- Given records
(** The lines of a [.jsonl] file, decoded in order. *)
Lemma io_json_lines_Ok W lines recs : ∀ data,
  Forall2 (λ line r, json_loads W line = Ok r) lines recs →
  io (for_each lines (λ line data,
        let* example := call "json.loads" line (json_loads W line) in
        ret (data ++ [example])) data)
     (Ok (data ++ recs)) (EvCall "json.loads" <$> lines) [].
Proof.
  intros data Hall. revert data.
  induction Hall as [|line r lines recs Hline Hall IH]; intros data; simpl.
  - rewrite app_nil_r. apply io_ret.
  - intros st. unfold bind at 1. unfold bind at 1, call, modify, lift, ret. simpl.
    rewrite Hline, IH. unfold touch. simpl.
    by rewrite <- !app_assoc.
Qed.

Lemma io_json_lines_Raise W good bad rest recs e : ∀ data,
  Forall2 (λ line r, json_loads W line = Ok r) good recs →
  json_loads W bad = Raise e →
  io (for_each (good ++ bad :: rest) (λ line data,
        let* example := call "json.loads" line (json_loads W line) in
        ret (data ++ [example])) data)
     (Raise e) (EvCall "json.loads" <$> (good ++ [bad])) [].
Proof.
  intros data Hall Hbad. revert data.
  induction Hall as [|line r lines recs Hline Hall IH]; intros data; simpl.
  - intros st. unfold bind at 1. unfold bind at 1, call, modify, lift. simpl.
    by rewrite Hbad.
  - intros st. unfold bind at 1. unfold bind at 1, call, modify, lift, ret. simpl.
    rewrite Hline, IH. unfold touch. simpl.
    by rewrite <- !app_assoc.
Qed.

- Try it
A count is wanted, and nothing else: the lines of this listing that include the word "Hbad".

- Solution for this exercise
2